Definition braid_big_table_6_8_5 : list Z := [
  0x0000000000000000; 0x939bc97f00000000; 0x263793ff00000000;
  0xb5ac5a8000000000; 0x0d68572400000000; 0x9ef39e5b00000000;
  0x2b5fc4db00000000; 0xb8c40da400000000; 0x1ad0ae4800000000;
  0x894b673700000000; 0x3ce73db700000000; 0xaf7cf4c800000000;
  0x17b8f96c00000000; 0x8423301300000000; 0x318f6a9300000000;
  0xa214a3ec00000000; 0x34a05d9100000000; 0xa73b94ee00000000;
  0x1297ce6e00000000; 0x810c071100000000; 0x39c80ab500000000;
  0xaa53c3ca00000000; 0x1fff994a00000000; 0x8c64503500000000;
  0x2e70f3d900000000; 0xbdeb3aa600000000; 0x0847602600000000;
  0x9bdca95900000000; 0x2318a4fd00000000; 0xb0836d8200000000;
  0x052f370200000000; 0x96b4fe7d00000000; 0x2946caf900000000;
  0xbadd038600000000; 0x0f71590600000000; 0x9cea907900000000;
  0x242e9ddd00000000; 0xb7b554a200000000; 0x02190e2200000000;
  0x9182c75d00000000; 0x339664b100000000; 0xa00dadce00000000;
  0x15a1f74e00000000; 0x863a3e3100000000; 0x3efe339500000000;
  0xad65faea00000000; 0x18c9a06a00000000; 0x8b52691500000000;
  0x1de6976800000000; 0x8e7d5e1700000000; 0x3bd1049700000000;
  0xa84acde800000000; 0x108ec04c00000000; 0x8315093300000000;
  0x36b953b300000000; 0xa5229acc00000000; 0x0736392000000000;
  0x94adf05f00000000; 0x2101aadf00000000; 0xb29a63a000000000;
  0x0a5e6e0400000000; 0x99c5a77b00000000; 0x2c69fdfb00000000;
  0xbff2348400000000; 0x138ae52800000000; 0x80112c5700000000;
  0x35bd76d700000000; 0xa626bfa800000000; 0x1ee2b20c00000000;
  0x8d797b7300000000; 0x38d521f300000000; 0xab4ee88c00000000;
  0x095a4b6000000000; 0x9ac1821f00000000; 0x2f6dd89f00000000;
  0xbcf611e000000000; 0x04321c4400000000; 0x97a9d53b00000000;
  0x22058fbb00000000; 0xb19e46c400000000; 0x272ab8b900000000;
  0xb4b171c600000000; 0x011d2b4600000000; 0x9286e23900000000;
  0x2a42ef9d00000000; 0xb9d926e200000000; 0x0c757c6200000000;
  0x9feeb51d00000000; 0x3dfa16f100000000; 0xae61df8e00000000;
  0x1bcd850e00000000; 0x88564c7100000000; 0x309241d500000000;
  0xa30988aa00000000; 0x16a5d22a00000000; 0x853e1b5500000000;
  0x3acc2fd100000000; 0xa957e6ae00000000; 0x1cfbbc2e00000000;
  0x8f60755100000000; 0x37a478f500000000; 0xa43fb18a00000000;
  0x1193eb0a00000000; 0x8208227500000000; 0x201c819900000000;
  0xb38748e600000000; 0x062b126600000000; 0x95b0db1900000000;
  0x2d74d6bd00000000; 0xbeef1fc200000000; 0x0b43454200000000;
  0x98d88c3d00000000; 0x0e6c724000000000; 0x9df7bb3f00000000;
  0x285be1bf00000000; 0xbbc028c000000000; 0x0304256400000000;
  0x909fec1b00000000; 0x2533b69b00000000; 0xb6a87fe400000000;
  0x14bcdc0800000000; 0x8727157700000000; 0x328b4ff700000000;
  0xa110868800000000; 0x19d48b2c00000000; 0x8a4f425300000000;
  0x3fe318d300000000; 0xac78d1ac00000000; 0x2614cb5100000000;
  0xb58f022e00000000; 0x002358ae00000000; 0x93b891d100000000;
  0x2b7c9c7500000000; 0xb8e7550a00000000; 0x0d4b0f8a00000000;
  0x9ed0c6f500000000; 0x3cc4651900000000; 0xaf5fac6600000000;
  0x1af3f6e600000000; 0x89683f9900000000; 0x31ac323d00000000;
  0xa237fb4200000000; 0x179ba1c200000000; 0x840068bd00000000;
  0x12b496c000000000; 0x812f5fbf00000000; 0x3483053f00000000;
  0xa718cc4000000000; 0x1fdcc1e400000000; 0x8c47089b00000000;
  0x39eb521b00000000; 0xaa709b6400000000; 0x0864388800000000;
  0x9bfff1f700000000; 0x2e53ab7700000000; 0xbdc8620800000000;
  0x050c6fac00000000; 0x9697a6d300000000; 0x233bfc5300000000;
  0xb0a0352c00000000; 0x0f5201a800000000; 0x9cc9c8d700000000;
  0x2965925700000000; 0xbafe5b2800000000; 0x023a568c00000000;
  0x91a19ff300000000; 0x240dc57300000000; 0xb7960c0c00000000;
  0x1582afe000000000; 0x8619669f00000000; 0x33b53c1f00000000;
  0xa02ef56000000000; 0x18eaf8c400000000; 0x8b7131bb00000000;
  0x3edd6b3b00000000; 0xad46a24400000000; 0x3bf25c3900000000;
  0xa869954600000000; 0x1dc5cfc600000000; 0x8e5e06b900000000;
  0x369a0b1d00000000; 0xa501c26200000000; 0x10ad98e200000000;
  0x8336519d00000000; 0x2122f27100000000; 0xb2b93b0e00000000;
  0x0715618e00000000; 0x948ea8f100000000; 0x2c4aa55500000000;
  0xbfd16c2a00000000; 0x0a7d36aa00000000; 0x99e6ffd500000000;
  0x359e2e7900000000; 0xa605e70600000000; 0x13a9bd8600000000;
  0x803274f900000000; 0x38f6795d00000000; 0xab6db02200000000;
  0x1ec1eaa200000000; 0x8d5a23dd00000000; 0x2f4e803100000000;
  0xbcd5494e00000000; 0x097913ce00000000; 0x9ae2dab100000000;
  0x2226d71500000000; 0xb1bd1e6a00000000; 0x041144ea00000000;
  0x978a8d9500000000; 0x013e73e800000000; 0x92a5ba9700000000;
  0x2709e01700000000; 0xb492296800000000; 0x0c5624cc00000000;
  0x9fcdedb300000000; 0x2a61b73300000000; 0xb9fa7e4c00000000;
  0x1beedda000000000; 0x887514df00000000; 0x3dd94e5f00000000;
  0xae42872000000000; 0x16868a8400000000; 0x851d43fb00000000;
  0x30b1197b00000000; 0xa32ad00400000000; 0x1cd8e48000000000;
  0x8f432dff00000000; 0x3aef777f00000000; 0xa974be0000000000;
  0x11b0b3a400000000; 0x822b7adb00000000; 0x3787205b00000000;
  0xa41ce92400000000; 0x06084ac800000000; 0x959383b700000000;
  0x203fd93700000000; 0xb3a4104800000000; 0x0b601dec00000000;
  0x98fbd49300000000; 0x2d578e1300000000; 0xbecc476c00000000;
  0x2878b91100000000; 0xbbe3706e00000000; 0x0e4f2aee00000000;
  0x9dd4e39100000000; 0x2510ee3500000000; 0xb68b274a00000000;
  0x03277dca00000000; 0x90bcb4b500000000; 0x32a8175900000000;
  0xa133de2600000000; 0x149f84a600000000; 0x87044dd900000000;
  0x3fc0407d00000000; 0xac5b890200000000; 0x19f7d38200000000;
  0x8a6c1afd00000000].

====

◆ Assigned task
Up to and including the line with "0x0a5e6e0400000000; 0x99c5a77b00000000; 0x2c69fdfb00000000;", restate the records above word for word from the very first line.

◆ Completed task
Definition braid_big_table_6_8_5 : list Z := [
  0x0000000000000000; 0x939bc97f00000000; 0x263793ff00000000;
  0xb5ac5a8000000000; 0x0d68572400000000; 0x9ef39e5b00000000;
  0x2b5fc4db00000000; 0xb8c40da400000000; 0x1ad0ae4800000000;
  0x894b673700000000; 0x3ce73db700000000; 0xaf7cf4c800000000;
  0x17b8f96c00000000; 0x8423301300000000; 0x318f6a9300000000;
  0xa214a3ec00000000; 0x34a05d9100000000; 0xa73b94ee00000000;
  0x1297ce6e00000000; 0x810c071100000000; 0x39c80ab500000000;
  0xaa53c3ca00000000; 0x1fff994a00000000; 0x8c64503500000000;
  0x2e70f3d900000000; 0xbdeb3aa600000000; 0x0847602600000000;
  0x9bdca95900000000; 0x2318a4fd00000000; 0xb0836d8200000000;
  0x052f370200000000; 0x96b4fe7d00000000; 0x2946caf900000000;
  0xbadd038600000000; 0x0f71590600000000; 0x9cea907900000000;
  0x242e9ddd00000000; 0xb7b554a200000000; 0x02190e2200000000;
  0x9182c75d00000000; 0x339664b100000000; 0xa00dadce00000000;
  0x15a1f74e00000000; 0x863a3e3100000000; 0x3efe339500000000;
  0xad65faea00000000; 0x18c9a06a00000000; 0x8b52691500000000;
  0x1de6976800000000; 0x8e7d5e1700000000; 0x3bd1049700000000;
  0xa84acde800000000; 0x108ec04c00000000; 0x8315093300000000;
  0x36b953b300000000; 0xa5229acc00000000; 0x0736392000000000;
  0x94adf05f00000000; 0x2101aadf00000000; 0xb29a63a000000000;
  0x0a5e6e0400000000; 0x99c5a77b00000000; 0x2c69fdfb00000000;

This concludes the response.